More than 2,000 Franciscan Health patients had their medical information and other personal data breached, according to the hospital.
Joe Dejanovic, health care system spokesman, told The Times law enforcement authorities have been contacted and the employee who accessed the data is no longer working for Franciscan Health.
The privacy breach was uncovered following a privacy audit and confirmed May 24 after an internal investigation, according to a news release.
The breach primarily impacts patients in Northwest Indiana, a very small number of patients in Illinois and a few people out of state, he said. All have been sent letters.
The employee was in the quality research department for the health care system and accessed protected health information of about 2,200 patients “without a business reason,” the release states.
“We value patient privacy and deeply regret that this incident occurred,” Patrick Maloney, president and CEO of Franciscan Health Hammond, Dyer and Munster, said in the release.
“We are grateful that our robust auditing process identified this privacy incident, and we continue to look for ways to provide strong privacy protections to our patients.”

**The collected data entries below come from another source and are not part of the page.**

(** C10: indexing a payload with a missing key, [p[k]], raises [KeyError];
    only [get] turns a missing key into [None]. *)
Theorem Payload_getitem_missing : forall p k,
  ~ In k (map fst (Payload._payload p)) ->
  Payload.getitem p k = Err KeyError /\ Payload.get p k = PNone.
Proof.
  intros p k Hk. apply dict_lookup_None in Hk.
  unfold Payload.get, Payload.getitem. rewrite Hk. split; reflexivity.
Qed.

(** C9: [source] wraps the query value, [None] when the ["query"] key is
    absent, in a [graphql.Source] named ["GraphQL request"]; it does not
    parse (its definition does not use the parser) and cannot fail. *)
Theorem Payload_source_spec : forall p,
  Payload.source p = mkSource (Payload.query p) (txt "GraphQL request")
  /\ (~ In (txt "query") (map fst (Payload._payload p)) ->
        Payload.source p = mkSource PNone (txt "GraphQL request")).
Proof.
  intros p. split; [reflexivity|]. intros Hq.
  unfold Payload.source, Payload.query, Payload.get, Payload.getitem.
  apply dict_lookup_None in Hq. rewrite Hq. reflexivity.
Qed.

(* ------------------------------------------------------------------ *)
(** ** Document and subscription detection *)

(** C5 (corrected): [document] never raises.  A missing query gives
    [None]; a [str] query gives exactly what [graphql.parse] gives, the
    syntax tree or [None] for a syntax error; a [list] query is handed to
    [graphql.parse] as well, and gives a document of anonymous queries
    where graphql-core lexes it, [None] where it raises; any other query
    value ([None], a [bool], a number, a [dict]) gives [None].  It is a
    function of the payload alone, parsed again at each use. *)
Theorem Payload_document_spec :
  forall (parse : pystr -> option DocumentNode) (parse_list : list pyval -> option nat) p,
  (~ In (txt "query") (map fst (Payload._payload p)) -> Payload.document parse parse_list p = None)
  /\ (forall s, Payload.getitem p (txt "query") = Ok (PStr s) ->
        Payload.document parse parse_list p = parse s)
  /\ (forall xs, Payload.getitem p (txt "query") = Ok (PList xs) ->
        Payload.document parse parse_list p =
          option_map (fun n => mkDocumentNode (repeat (OperationDefinitionNode QUERY None) n))
            (parse_list xs))
  /\ (forall v, Payload.getitem p (txt "query") = Ok v ->
        (forall s, v <> PStr s) -> (forall xs, v <> PList xs) ->
        Payload.document parse parse_list p = None).
Proof.
  intros parse parse_list p.
  unfold Payload.document, Payload.query, Payload.get.
  split; [|split; [|split]].
  - intros Hq. unfold Payload.getitem. apply dict_lookup_None in Hq. rewrite Hq. reflexivity.
  - intros s Hs. rewrite Hs. reflexivity.
  - intros xs Hs. rewrite Hs. simpl. destruct (parse_list xs); reflexivity.
  - intros v Hv Hs Hl. rewrite Hv.
    destruct v; try reflexivity; exfalso; [eapply Hs | eapply Hl]; reflexivity.
Qed.

(** A list query: the JSON message below carries [["{", "a", "}"]] as its
    query, which graphql-core parses into one anonymous query, so
    [document] is not [None] although the query is not a [str]. *)
Lemma Payload_document_spec_list_query :
  (match Message.loads Examples.default_limits
     (jtxt "{'type': 'subscribe', 'id': '1', 'payload': {'query': ['{', 'a', '}']}}") with
   | Ok m => Payload.document Examples.example_parse Examples.example_parse_list (Message._payload m)
   | Err _ => None
   end) = Some (mkDocumentNode [OperationDefinitionNode QUERY None]).
Proof. vm_compute. reflexivity. Qed.

(** C1: [has_subscription_operation] is true exactly when [document]
    succeeds and one of the top-level definitions is an operation
    definition of type subscription; it is false when the document is
    absent, when the query is not a string (a list query parses at most to
    anonymous queries, any other value to no document) and when no operation
    definition is a subscription (queries, mutations, anonymous queries,
    or no operation definition at all). *)
Theorem has_subscription_operation_spec :
  forall (parse : pystr -> option DocumentNode) (parse_list : list pyval -> option nat)
    (p : Payload.OperationMessagePayload),
    (Payload.has_subscription_operation parse parse_list p = true <->
       exists doc, Payload.document parse parse_list p = Some doc /\
         exists name, In (OperationDefinitionNode SUBSCRIPTION name) (definitions doc))
    /\ (Payload.document parse parse_list p = None -> Payload.has_subscription_operation parse parse_list p = false)
    /\ ((forall s, Payload.query p <> PStr s) -> Payload.has_subscription_operation parse parse_list p = false)
    /\ (forall doc, Payload.document parse parse_list p = Some doc ->
          (forall op name, In (OperationDefinitionNode op name) (definitions doc) ->
             op <> SUBSCRIPTION) ->
          Payload.has_subscription_operation parse parse_list p = false).
Proof.
  intros parse parse_list p. unfold Payload.has_subscription_operation.
  split; [|split; [|split]].
  - destruct (Payload.document parse parse_list p) as [doc|]; [|split; [discriminate|intros [? [H _]]; discriminate]].
    rewrite existsb_exists. split.
    + intros [d [Hin Hd]]. exists doc. split; [reflexivity|].
      destruct d as [[] n| |]; try discriminate. exists n. exact Hin.
    + intros [doc' [Heq [n Hin]]]. injection Heq as <-.
      exists (OperationDefinitionNode SUBSCRIPTION n). split; [exact Hin | reflexivity].
  - intros ->. reflexivity.
  - intros Hs. unfold Payload.document, Payload.graphql_parse.
    destruct (Payload.query p); try reflexivity; [exfalso; eapply Hs; reflexivity|].
    match goal with |- context [parse_list ?xs] => destruct (parse_list xs) as [n|] end; [|reflexivity]. simpl.
    induction n as [|n IH]; [reflexivity | exact IH].
  - intros doc -> Hall. apply Bool.not_true_iff_false. rewrite existsb_exists.
    intros [d [Hin Hd]]. destruct d as [[] n| |]; try discriminate.
    exact (Hall SUBSCRIPTION n Hin eq_refl).
Qed.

At this time, there is no evidence the employee downloaded, disclosed or transmitted any of the information accessed, according to the health care system.
Information accessed included patient names, addresses, email addresses, dates of birth, phone numbers, gender, race/ethnicity, last four digits of Social Security numbers and medical record numbers, physician information, diagnosis/medical conditions, lab results, medications, treatments, driver’s license number, emergency contacts and insurance claims, the news release states.
In a small number of cases, patients’ entire Social Security number was accessed.
Individuals have been notified by mail and will be offered two years of identity theft protection at no cost, the release states. Patients affected are encouraged to monitor their financial accounts, credit history and explanation of benefits statements as an extra precaution.
Patients with questions may call 833-295-7812. The number has been set up as a dedicated hotline for this incident.
This isn’t the first time this has happened at a Franciscan Health location.
In December 2015, Franciscan Health uncovered a privacy breach in which about 1,850 empty paper folders that previously contained patient medical records were inadvertently put in the Crown Point Health Center’s trash and not shredded.
In that case, the folders involved patients no longer active at the clinic and contained no personal identifiers or financial information. They included patients’ first and last names, birth dates, names of parties responsible for payment of medical bills and medical record numbers.